Required action: Copy verbatim the material from its first line to the line that holds "(* ===== verification/Prelude.v ===== *)", including that line.

▬▬▬▬▬▬

(* ===== verification/_CoqProject ===== *)
-Q . S2P
Prelude.v
Sorting.v
GoStrings.v
GoBase64.v
GoNet.v
GoURL.v
Extra.v
Types.v
VmwareTypes.v
Libs.v
Constants.v
Errors.v
ConvLib.v
GovmomiTypes.v
GovmomiConv.v
GovmomiRoundTrip.v
HubSpoke.v
HubSpokeUp.v
ConvRef.v
SupervisorTypes.v
SupervisorConv.v
SupervisorHubSpoke.v
SupervisorUp.v
Converter.v
VmopTypes.v
VmopConv.v
VmopRoundTrip.v
VmopConverter.v
Prog.v
ConversionClient.v
VmopClient.v
World.v
RefLibs.v
Conditions.v
Identity.v
Owners.v
MachineUtil.v
Metadata.v
NetStatus.v
Ipam.v
VMUtil.v
Power.v
Clone.v
Pci.v
Cluster.v
ClusterModules.v
ClusterController.v
ZoneController.v
IdentityController.v
MachineInterface.v
VimMachine.v
MachineController.v
Webhooks.v
VMService.v
VMPass.v
VMInterface.v
ReconcileVM.v
DestroyVM.v
VMRefine.v
Claims.v
VMController.v
VmopCommon.v
VMGroup.v
NetworkInterface.v
Network.v
VmopMachine.v
ControlPlaneEndpoint.v
VmwareCluster.v
SupervisorUtil.v
ServiceAccounts.v
ServiceDiscovery.v
MachineTemplate.v
VmwareWebhooks.v
(* ===== verification/Prelude.v ===== *)
(** * Cluster API Provider vSphere: a verified model

    The program under [src/] makes the machines of Kubernetes clusters on VMware
    vSphere: a manager whose controllers each reconcile one kind of object with
    what there is on vCenter and on the API server. It has two modes: in the govmomi mode
    it clones and configures the virtual machines itself, in the supervisor mode it
    writes VirtualMachine objects for the VM Operator of the supervisor cluster.
    This library models both, in layers, each of which reads like the Go code it
    stands for.

    ** How the program is modelled

    - Values. [Types] has one record per struct of [api/govmomi/v1beta2], one
      field per field, and [VmwareTypes] those of [api/supervisor/v1beta2] and of
      [pkg/conversion/api/vmoperator/hub] with the fields the code touches; a pointer is an [option], a slice a [list], a map a [gmap]
      (in the files of the conversions an [option] of those, because a conversion tells nil from empty),
      an integer a [Z], with the width written out where the code can overflow.
      [GoStrings], [GoBase64], [GoNet] and [Sorting] are the parts of Go's library
      the code calls, on byte strings. [Errors] has the error values, [%w] chains
      and the tests on them; a call gives a value, an error, or does not return
      ([Stop Panics] for a nil pointer or an index out of range, [Stop Diverges]
      for a loop that does not end).
    - Effects. [Prog] has programs that make calls and carry a state: [bind],
      [try], [wrap], [defer] with and without a named result, loops; their runs
      (a trace of calls, a result, a state) as an inductive relation, their
      execution in a concrete world, and a weakest precondition that is
      equivalent to all runs. [World] lists every call on vCenter, on the API
      server, on the clock and on goroutines; what a library answers is left
      open, so a theorem holds for every answer, errors included. [effects] are
      the calls that change something.
    - Libraries. [Libs] is the interface of the helpers of Cluster API and
      controller-runtime with the laws the code relies on (conditions that are
      set can be read, finalizers, owner references). [RefLibs] is an instance
      and a small world, in which the examples and the witnesses run.
    - Conditions. [World] has the steps on the conditions of a VSphereVM,
      [Conditions] those of any object with conditions (class [Conditioned]).

    ** The components

    - [MachineUtil], [Metadata], [Owners] ([pkg/util]): provider IDs, names,
      labels, hardware versions, the cloud-init metadata, owners of machines.
    - [Extra] ([services/govmomi/extra]): the guest data of a VM.
    - [NetStatus] ([services/govmomi/net], waits of [util.go]), [Ipam]
      ([services/govmomi/ipam]): addresses that vCenter reports, and addresses
      that IPAM gave.
    - [VMUtil] ([errors.go], [util.go]), [Power] ([power.go]), [Clone]
      ([vcenter/clone.go]), [Pci] ([pci/device.go]), [Cluster] ([cluster],
      [find], [clustermodules]): finding a VM and the task in flight, power,
      clone, devices, groups and modules of compute clusters.
    - [VMService] ([service.go], [storageprofile_util.go]): [ReconcileVM] and
      [DestroyVM] with all their steps. [VMPass] has what both have in common,
      [ReconcileVM] and [DestroyVM] their theorems; [VMInterface] is
      [services.VirtualMachineService] as a class with laws and [VMRefine] the
      instance, so that the controller is proved against the interface.
    - [Claims] ([vspherevm_ipaddress_reconciler.go]) and [VMController]
      ([vspherevm_controller.go]): the controller of VSphereVMs.
    - [MachineInterface] ([pkg/context/interfaces.go],
      [services.VSphereMachineService]), [MachineController]
      ([vspheremachine_controller.go]), [VimMachine] ([vimmachine.go],
      [machine_context.go]): the controller of VSphereMachines over the interface,
      and the service of the govmomi mode as its instance.
    - [Identity] ([pkg/identity], [pkg/session]), [IdentityController]
      ([vsphereclusteridentity_controller.go]): credentials, sessions, and who
      owns a secret.
    - [ClusterModules] ([pkg/clustermodule], [clustermodule_reconciler.go]) and
      [ClusterController] ([vspherecluster_reconciler.go]): anti-affinity and the
      controller of VSphereClusters.
    - [ZoneController] ([vspheredeploymentzone_controller.go] and its [_domain],
      [pkg/taggable]): the controller of deployment zones.
    - [Webhooks] ([internal/webhooks]): what the API server lets users create and
      change of the objects of the govmomi mode.

    - [VmopCommon], [SupervisorUtil]: what the supervisor mode shares; the feature
      gates are a class, so that theorems hold for every choice of them.
    - [VMGroup] ([vmware/virtualmachinegroup_reconciler.go]): the group through which
      the VMs of workers are placed.
    - [NetworkInterface] ([services.NetworkProvider] and the services of the
      supervisor mode, as classes with laws) and [Network] ([services/network],
      [pkg/manager]): the providers of networks, as an instance.
    - [VmopMachine] ([vmoperator/vmopmachine.go]): the VirtualMachine of a machine,
      as an instance of the machine service of [MachineInterface], so that the
      theorems of [MachineController] hold in this mode too. A [VMModifier] is a
      closure of the controller; it is represented by the provider it calls.
    - [ControlPlaneEndpoint] ([vmoperator/control_plane_endpoint.go],
      [resource_policy.go]) and [VmwareCluster]
      ([vmware/vspherecluster_reconciler.go]): the endpoint behind a load balancer,
      and the controller of VSphereClusters over the interfaces.
    - [ServiceAccounts], [ServiceDiscovery], [MachineTemplate]
      ([vmware/serviceaccount_controller.go], [servicediscovery_controller.go],
      [vspheremachinetemplate_controller.go]): the accounts of a cluster in the
      supervisor, the way from the workload cluster to the supervisor (with [GoURL],
      Go's [net/url]), and what a machine template says of its nodes. [KGuest] marks
      the objects of the workload cluster.
    - [VmwareWebhooks] ([internal/webhooks/vmware]): the validations of the objects
      of the supervisor mode, and that what they accept can be given to a VM.

    - [ConvLib], [GovmomiTypes], [GovmomiConv] ([api/govmomi/v1beta1]): the objects
      of the govmomi mode in both versions, field by field, and every conversion
      function between them, generated or written by hand; [HubSpoke], [HubSpokeUp]
      ([internal/webhooks/conversion]): the converters the API server calls, which
      keep the hub object in an annotation and restore from it. [GovmomiRoundTrip]
      has the round trips of the parts, [ConvRef] concrete libraries and the
      theorems at concrete objects.
    - [SupervisorTypes], [SupervisorConv] ([api/supervisor/v1beta1]),
      [SupervisorHubSpoke] ([internal/webhooks/vmware/conversion]) and [SupervisorUp]:
      the same for the objects of the supervisor mode, with the round trips both
      ways; the tactics and the classes are those of the govmomi mode.
    - [Converter] ([pkg/conversion/converter.go], [converter_builder.go]): which Go
      types are hub types and which are versions of them, and what converts between
      them; [ConversionClient] ([pkg/conversion/client]): the client that converts
      before every write and after every read, over the requests of the client
      inside.
    - [VmopTypes], [VmopConv] ([pkg/conversion/api/vmoperator]): the objects of VM
      Operator in the hub version and in three versions of the API server, and the
      functions between them; [VmopRoundTrip]: that they take each other back;
      [VmopConverter] ([pkg/conversion/api/converter.go]): the default converter
      with these functions, and [VmopClient]: the client with that converter.
    ** What is shown

    - Safety of a pass over a VM: at most one task is started in a pass and it is
      the one the status records ([ReconcileVM_one_task],
      [Reconcile_records_task]); nothing is done while a task is in flight; a VM is
      powered on only with its metadata in place, cloned only when it does not
      exist ([ReconcileVM_clones_missing]), never powered off by a reconciliation, and destroyed only when it is
      powered off.
    - Let go only when clean: the finalizers of VSphereVMs, VSphereMachines,
      VSphereClusters, deployment zones and identities are removed only when what
      they protect is gone ([reconcile_finalizer], [machine_finalizer],
      [cluster_finalizer], [zone_finalizer], [identity_finalizer]). Whether a VM is
      gone is what vCenter answered to the lookups of the pass, by UUID through
      [FindByBIOSUUID] and [FindByInstanceUUID] of the session in [World], or by
      name; the exceptions are in the statements: a lookup of the folder of the
      VM that finds no folder counts as the VM not being found, and a
      VSphereMachine that is being deleted without an owner is let go without a
      look at its VM.
    - Ready means ready: what a pass that succeeds has checked and published
      ([reconcile_ready], [machine_pass], [ReconcileNormal_publishes],
      [cluster_provisioned], [zone_ready_valid], [identity_ready]).
    - Objects stay well formed: what the API server lets a user do to a VSphereVM
      never changes what it is made from ([VSphereVM_updates_frozen]), and every
      VSphereMachine it stores is well formed ([stored_well_formed]).
    - Refinement: the VM service keeps the promises of its interface; the clone
      is one task with a specification that is given field by field.
    - The supervisor mode: what is written of the VirtualMachine of a machine, when,
      and that it is a fixed point ([supervisor_vm_written],
      [worker_waits_for_group], [desired_vm_stable]); when a machine is done
      ([supervisor_machine_done]); where machines are placed, for good
      ([computed_group], [placement_persists], [group_made_for_batch]); the network
      and the endpoint of a cluster ([network_provisioned], [endpoint_given],
      [supervisor_cluster_endpoint]), and its failure domains
      ([failure_domains_found]).
    - Versions: what is written as a hub version, served in another version and sent back
      is what it was ([machine_hub_spoke_hub], [cluster_hub_spoke_hub]), the other way round
      but for the fields the hub version has no place for ([machine_spoke_hub_spoke] with
      [without_dropped] and [sayable]); likewise [vmware_machine_hub_spoke_hub] and
      [vmware_machine_spoke_hub_spoke]. In the supervisor mode the API server is only sent
      objects of the version it serves ([no_hub_is_sent]). What was read of it is sent
      again with the fields the conversions use ([sent_as_it_was_read], [nothing_is_lost],
      [hub_goes_back]): the model has no other fields of a VirtualMachine, such as
      [spec.suspendMode], and says nothing of them; the hub version fits in the newest version
      ([newest_version_is_complete]); the registries of a converter stay consistent
      ([converter_well_formed]).
    - Functions: round trips (base64, provider IDs), equivalences ([Compare] does
      not depend on the order), bounds (names, labels, disks, timeouts),
      termination ([encode] ends or loops for ever, and when; the loops on
      labels), sorted output.
    - Progress: a pass that destroys a VM gets nearer to the end or says what it
      waits for ([DestroyVM_progress]).
    - Examples run the programs on concrete inputs, among them the inputs on which
      the code does not do what it means to.

    ** Fuel

    Three loops of the code are not structural. [Extra.encode_loop] decodes as
    long as the text is base64; a decoding is shorter than its code, so the length
    of the text is enough, and the text that decodes to nothing is the one on
    which the loop does not end. [MachineUtil.truncate_loop] drops a label part at
    a time; the length is enough. [VMController.poll_cache] asks the cache every
    5 milliseconds for 5 seconds: [poll_times] is 1001, the first time and one for
    every interval; the world may end the poll before.

    ** Not modelled

    - Registering controllers, watches and indexes, flags and start-up ([main.go],
      [pkg/manager], the [Add...ToManager] functions): wiring without a logic of
      its own. Logs, metrics and recorded events have no effect on the rest.
    - Generated deep copies and fakes.
    - Tools and test infrastructure: [packaging/flavorgen], [hack], [test],
      [internal/test]. *)
From stdpp Require Export base tactics list strings gmap pretty.
From Stdlib Require Export ZArith Lia.
(* ===== verification/GoBase64.v ===== *)
(** Go's [encoding/base64], standard encoding with padding: [EncodeToString]
    and [DecodeString] on byte strings, and their round trip. *)
From S2P Require Export GoStrings.
From Stdlib Require Import Ascii String.

Definition byte_val (c : ascii) : Z := Z.of_N (N_of_ascii c).
Definition byte_of (n : Z) : ascii := ascii_of_N (Z.to_N n).

Definition b64_pad : ascii := "="%char.

(** The alphabet of [base64.StdEncoding]: upper case, lower case, digits, plus
    and slash. *)
Definition b64_char (n : Z) : ascii :=
  byte_of
    (if n <? 26 then 65 + n
     else if n <? 52 then 71 + n
     else if n <? 62 then n - 4
     else if n =? 62 then 43 else 47).

Definition b64_val (c : ascii) : option Z :=
  let n := byte_val c in
  if (65 <=? n) && (n <=? 90) then Some (n - 65)
  else if (97 <=? n) && (n <=? 122) then Some (n - 71)
  else if (48 <=? n) && (n <=? 57) then Some (n + 4)
  else if n =? 43 then Some 62
  else if n =? 47 then Some 63
  else None.

(** The three bytes of a 24-bit group, and its four 6-bit digits. *)
Definition group3 (a b c : Z) : Z := a * 65536 + b * 256 + c.
Definition group4 (x y z w : Z) : Z := x * 262144 + y * 4096 + z * 64 + w.
Definition digit64 (v : Z) (k : Z) : ascii := b64_char (v / 64 ^ k mod 64).
Definition octet (v : Z) (k : Z) : ascii := byte_of (v / 256 ^ k mod 256).

(** [base64.StdEncoding.EncodeToString]. *)
Fixpoint b64_encode (s : string) : string :=
  match s with
  | EmptyString => ""
  | String a EmptyString =>
      let v := group3 (byte_val a) 0 0 in
      String (digit64 v 3) (String (digit64 v 2) (String b64_pad (String b64_pad "")))
  | String a (String b EmptyString) =>
      let v := group3 (byte_val a) (byte_val b) 0 in
      String (digit64 v 3) (String (digit64 v 2) (String (digit64 v 1) (String b64_pad "")))
  | String a (String b (String c s')) =>
      let v := group3 (byte_val a) (byte_val b) (byte_val c) in
      String (digit64 v 3) (String (digit64 v 2)
        (String (digit64 v 1) (String (digit64 v 0) (b64_encode s'))))
  end.

(** Carriage returns and line feeds are ignored wherever they occur. *)
Fixpoint strip_newlines (s : string) : string :=
  match s with
  | EmptyString => ""
  | String c s' =>
      if Ascii.eqb c lf || Ascii.eqb c cr then strip_newlines s'
      else String c (strip_newlines s')
  end.

(** Quanta of four bytes; the last one may end in one or two padding bytes, and
    nothing may follow padding. Trailing bits of a padded quantum are not
    checked, as [StdEncoding] is not strict. *)
Fixpoint b64_decode_quanta (s : string) : option string :=
  match s with
  | EmptyString => Some ""
  | String a (String b (String c (String d r))) =>
      match b64_val a, b64_val b with
      | Some x, Some y =>
          match b64_val c with
          | Some z =>
              match b64_val d with
              | Some w =>
                  let v := group4 x y z w in
                  (fun t => String (octet v 2) (String (octet v 1) (String (octet v 0) t)))
                    <$> b64_decode_quanta r
              | None =>
                  if Ascii.eqb d b64_pad && String.eqb r "" then
                    let v := group4 x y z 0 in
                    Some (String (octet v 2) (String (octet v 1) ""))
                  else None
              end
          | None =>
              if Ascii.eqb c b64_pad && Ascii.eqb d b64_pad && String.eqb r "" then
                Some (String (octet (group4 x y 0 0) 2) "")
              else None
          end
      | _, _ => None
      end
  | _ => None
  end.

(** [base64.StdEncoding.DecodeString]; [None] is a [CorruptInputError]. *)
Definition b64_decode (s : string) : option string := b64_decode_quanta (strip_newlines s).

(** * Lemmas *)

(** Induction on a string three (or four) bytes at a time. *)
Lemma string_strong_ind (P : string -> Prop) :
  (forall s, (forall t, (String.length t < String.length s)%nat -> P t) -> P s) -> forall s, P s.
Proof.
  intros H s. remember (String.length s) as n eqn:E. revert s E.
  induction (Nat.lt_wf_0 n) as [n _ IH]; intros s ->. apply H. intros t Ht. by eapply IH.
Qed.

Lemma byte_val_range c : 0 <= byte_val c < 256.
Proof.
  unfold byte_val. pose proof (N_ascii_bounded c). lia.
Qed.

Lemma byte_of_val c : byte_of (byte_val c) = c.
Proof. unfold byte_of, byte_val. rewrite N2Z.id. apply ascii_N_embedding. Qed.

Lemma byte_val_of n : 0 <= n < 256 -> byte_val (byte_of n) = n.
Proof.
  intros H. unfold byte_of, byte_val. rewrite N_ascii_embedding; [|lia]. lia.
Qed.

(** Every digit of the alphabet is recognised: checked on the 64 digits. *)
Lemma b64_val_char n : 0 <= n < 64 -> b64_val (b64_char n) = Some n.
Proof.
  intros H.
  assert (HA : Forall (fun k => b64_val (b64_char k) = Some k) (seqZ 0 64)).
  { apply Forall_forall. intros k. revert k. apply Forall_forall.
    repeat (constructor; [reflexivity|]). constructor. }
  rewrite Forall_forall in HA. apply HA. apply elem_of_seqZ. lia.
Qed.

Lemma b64_char_not_newline n : 0 <= n < 64 ->
  Ascii.eqb (b64_char n) lf || Ascii.eqb (b64_char n) cr = false.
Proof.
  intros H. pose proof (b64_val_char n H) as HV.
  destruct (Ascii.eqb (b64_char n) lf) eqn:E1.
  { apply Ascii.eqb_eq in E1. rewrite E1 in HV. discriminate. }
  destruct (Ascii.eqb (b64_char n) cr) eqn:E2; [|done].
  apply Ascii.eqb_eq in E2. rewrite E2 in HV. discriminate.
Qed.

Lemma digit64_range v k : 0 <= v / 64 ^ k mod 64 < 64.
Proof. apply Z.mod_pos_bound. lia. Qed.

Lemma b64_val_digit v k : b64_val (digit64 v k) = Some (v / 64 ^ k mod 64).
Proof. apply b64_val_char, digit64_range. Qed.

Lemma digit64_not_newline v k :
  Ascii.eqb (digit64 v k) lf || Ascii.eqb (digit64 v k) cr = false.
Proof. apply b64_char_not_newline, digit64_range. Qed.

(** The four digits of a group give the group back. *)
Lemma group4_digits v : 0 <= v < 16777216 ->
  group4 (v / 64 ^ 3 mod 64) (v / 64 ^ 2 mod 64) (v / 64 ^ 1 mod 64) (v / 64 ^ 0 mod 64) = v.
Proof.
  intros H. unfold group4.
  change (64 ^ 3) with 262144. change (64 ^ 2) with 4096.
  change (64 ^ 1) with 64. change (64 ^ 0) with 1.
  Z.to_euclidean_division_equations. lia.
Qed.

Lemma group4_digits_2 v : 0 <= v < 16777216 -> v mod 64 = 0 ->
  group4 (v / 64 ^ 3 mod 64) (v / 64 ^ 2 mod 64) (v / 64 ^ 1 mod 64) 0 = v.
Proof.
  intros H H0. rewrite <- (group4_digits v H) at 4.
  change (64 ^ 0) with 1. rewrite Z.div_1_r. by rewrite H0.
Qed.

Lemma group4_digits_1 v : 0 <= v < 16777216 -> v mod 4096 = 0 ->
  group4 (v / 64 ^ 3 mod 64) (v / 64 ^ 2 mod 64) 0 0 = v.
Proof.
  intros H H0. unfold group4.
  change (64 ^ 3) with 262144. change (64 ^ 2) with 4096.
  Z.to_euclidean_division_equations. lia.
Qed.

(** The three octets of a group of three bytes are those bytes. *)
Lemma octets_group3 a b c : 0 <= a < 256 -> 0 <= b < 256 -> 0 <= c < 256 ->
  group3 a b c / 256 ^ 2 mod 256 = a /\ group3 a b c / 256 ^ 1 mod 256 = b /\
  group3 a b c / 256 ^ 0 mod 256 = c.
Proof.
  intros Ha Hb Hc. unfold group3.
  change (256 ^ 2) with 65536. change (256 ^ 1) with 256. change (256 ^ 0) with 1.
  Z.to_euclidean_division_equations. lia.
Qed.

Lemma strip_newlines_encode s : strip_newlines (b64_encode s) = b64_encode s.
Proof.
  induction s as [s IH] using string_strong_ind.
  destruct s as [|a [|b [|c s]]]; cbn [b64_encode strip_newlines];
    rewrite ?digit64_not_newline; try done.
  rewrite IH by (simpl; lia). done.
Qed.

Lemma b64_decode_quanta_encode s : b64_decode_quanta (b64_encode s) = Some s.
Proof.
  induction s as [s IH] using string_strong_ind.
  assert (HL : group3 0 0 0 = 0) by reflexivity.
  destruct s as [|a [|b [|c s]]].
  - done.
  - pose proof (byte_val_range a) as Ha.
    destruct (octets_group3 (byte_val a) 0 0) as (E2 & _ & _); try lia.
    assert (Hm : group3 (byte_val a) 0 0 mod 4096 = 0)
      by (unfold group3; Z.to_euclidean_division_equations; lia).
    cbn [b64_encode b64_decode_quanta]. rewrite !b64_val_digit.
    change (b64_val b64_pad) with (@None Z). cbn.
    rewrite group4_digits_1; [|unfold group3; lia|done].
    unfold octet. rewrite E2, byte_of_val. done.
  - pose proof (byte_val_range a) as Ha. pose proof (byte_val_range b) as Hb.
    destruct (octets_group3 (byte_val a) (byte_val b) 0) as (E2 & E1 & _); try lia.
    assert (Hm : group3 (byte_val a) (byte_val b) 0 mod 64 = 0)
      by (unfold group3; Z.to_euclidean_division_equations; lia).
    cbn [b64_encode b64_decode_quanta]. rewrite !b64_val_digit.
    change (b64_val b64_pad) with (@None Z). cbn.
    rewrite group4_digits_2; [|unfold group3; lia|done].
    unfold octet. rewrite E2, E1, !byte_of_val. done.
  - pose proof (byte_val_range a) as Ha. pose proof (byte_val_range b) as Hb.
    pose proof (byte_val_range c) as Hc.
    destruct (octets_group3 (byte_val a) (byte_val b) (byte_val c)) as (E2 & E1 & E0); try lia.
    cbn [b64_encode b64_decode_quanta]. rewrite !b64_val_digit.
    rewrite IH by (simpl; lia). rewrite group4_digits by (unfold group3; lia).
    cbn. unfold octet. rewrite E2, E1, E0, !byte_of_val. done.
Qed.

(** [DecodeString (EncodeToString s) = s]. *)
Lemma b64_decode_encode s : b64_decode (b64_encode s) = Some s.
Proof. unfold b64_decode. rewrite strip_newlines_encode. apply b64_decode_quanta_encode. Qed.

Lemma length_strip_newlines s : (String.length (strip_newlines s) <= String.length s)%nat.
Proof. induction s as [|c s IH]; simpl; [lia|]. destruct (_ || _); simpl; lia. Qed.

(** A decoded text is three quarters of the encoded one at most. *)
Lemma length_b64_decode_quanta s t :
  b64_decode_quanta s = Some t -> (4 * String.length t <= 3 * String.length s)%nat.
Proof.
  revert t. induction s as [s IH] using string_strong_ind. intros t H.
  destruct s as [|a [|b [|c [|d r]]]]; simpl in H; try discriminate.
  { injection H as <-. simpl. lia. }
  repeat case_match; simplify_eq/=; try lia.
  destruct (b64_decode_quanta r) as [t'|] eqn:E; simplify_eq/=.
  apply IH in E; [|simpl; lia]. lia.
Qed.

Lemma length_b64_decode s t :
  b64_decode s = Some t -> (4 * String.length t <= 3 * String.length s)%nat.
Proof.
  intros H. apply length_b64_decode_quanta in H.
  pose proof (length_strip_newlines s). lia.
Qed.

(** Decoding shortens every non-empty text, whatever it holds. *)
Lemma b64_decode_shorter s t :
  s <> "" -> b64_decode s = Some t -> (String.length t < String.length s)%nat.
Proof.
  intros Hs H. apply length_b64_decode in H.
  destruct s; [done|]. simpl in *. lia.
Qed.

▬▬▬▬▬▬

Output for this exercise:
(* ===== verification/_CoqProject ===== *)
-Q . S2P
Prelude.v
Sorting.v
GoStrings.v
GoBase64.v
GoNet.v
GoURL.v
Extra.v
Types.v
VmwareTypes.v
Libs.v
Constants.v
Errors.v
ConvLib.v
GovmomiTypes.v
GovmomiConv.v
GovmomiRoundTrip.v
HubSpoke.v
HubSpokeUp.v
ConvRef.v
SupervisorTypes.v
SupervisorConv.v
SupervisorHubSpoke.v
SupervisorUp.v
Converter.v
VmopTypes.v
VmopConv.v
VmopRoundTrip.v
VmopConverter.v
Prog.v
ConversionClient.v
VmopClient.v
World.v
RefLibs.v
Conditions.v
Identity.v
Owners.v
MachineUtil.v
Metadata.v
NetStatus.v
Ipam.v
VMUtil.v
Power.v
Clone.v
Pci.v
Cluster.v
ClusterModules.v
ClusterController.v
ZoneController.v
IdentityController.v
MachineInterface.v
VimMachine.v
MachineController.v
Webhooks.v
VMService.v
VMPass.v
VMInterface.v
ReconcileVM.v
DestroyVM.v
VMRefine.v
Claims.v
VMController.v
VmopCommon.v
VMGroup.v
NetworkInterface.v
Network.v
VmopMachine.v
ControlPlaneEndpoint.v
VmwareCluster.v
SupervisorUtil.v
ServiceAccounts.v
ServiceDiscovery.v
MachineTemplate.v
VmwareWebhooks.v
(* ===== verification/Prelude.v ===== *)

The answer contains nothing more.